Wednesday, December 20, 2006

The True Potential Of Genetic Engineering

(Ben, This is for you!)
LAZARO CARDENAS, Mexico (AP) -- Soldiers trying to seize control of one Mexico's top drug-producing regions found the countryside teeming with a new hybrid marijuana plant that can be cultivated year-round and cannot be killed with pesticides.

[...]

"These plants have been genetically improved," he told a handful of journalists allowed to accompany soldiers on a daylong raid of some 70 marijuana fields. "Before we could cut the plant and destroy it, but this plant will come back to life unless it's taken out by the roots..."
The technology to add novel genes to plants is fairly well established, and it's not terribly expensive or difficult to set up a lab that can do so. Which raises some interesting questions about the future of the "war on drugs." If the genes for psychoactive drugs were to be transferred from the original plant species to other common plants, it would be nearly impossible to control the production of those drugs.

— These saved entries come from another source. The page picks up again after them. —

(** * Responsive picture resolution of the image integration

    A shallow embedding of [packages/integrations/image/src/lib/get-picture.ts]:
    [resolveAspectRatio], [resolveFormats], the inner [getSource] and the
    exported [getPicture].

    - JavaScript numbers are binary64 floats ([PrimFloat.float]); [Math.max] and
      [Math.round] are written out over them.
    - An [async] computation is a pair: the transform requests it has issued to
      [getImage], in issue order, and the way its promise settles.
    - [Promise.all] keeps positional order for the values and rejects with the
      reason of the input promise that rejects first in time; the settling
      order is an explicit argument ([Schedule]).
    - What the module imports ([extname] of node:path, [mime.getType],
      [parseAspectRatio], [getImage]) and the number-to-string conversion of
      template literals are fields of the class [Host]. *)

From Stdlib Require Import List String Ascii Bool ZArith Lia.
From Stdlib Require Import Floats.PrimFloat Floats.FloatOps Floats.SpecFloat Floats.FloatAxioms.
From Stdlib Require Import Numbers.Cyclic.Int63.Uint63 DecimalString.
Import ListNotations.
#[local] Set Warnings "-notation-for-abbreviation".
Local Open Scope string_scope.
Local Open Scope list_scope.

(** ** JavaScript values used by the module *)

Notation number := float (only parsing).

(** [ToBoolean] on numbers: [NaN], [+0] and [-0] are falsy. *)
Definition number_truthy (x : number) : bool :=
  negb (PrimFloat.is_nan x || PrimFloat.is_zero x).

(** [ToBoolean] on strings: only the empty string is falsy. *)
Definition string_truthy (s : string) : bool :=
  match s with
  | EmptyString => false
  | String _ _ => true
  end.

This would not only increase drug availability, it also would tend to undercut the drug rings that are dependent on tightly controlling drug production and transport in order to make their money. Another interesting implication is that the option for governments to legalize (and tax) drugs like marijuana may be closing. If virtually any plant in your yard could produce THC, the main psychoactive component of marijuana, you're probably not going to be as willing to go out and pay for it.

I should qualify this by saying that it takes several genes to make THC, and I suspect most other plant-based psychoactive drugs are similarly genetically complex. So it won't be trivial to transfer them to other plants. But it can and will be done eventually, and we would be foolish not to plan for that.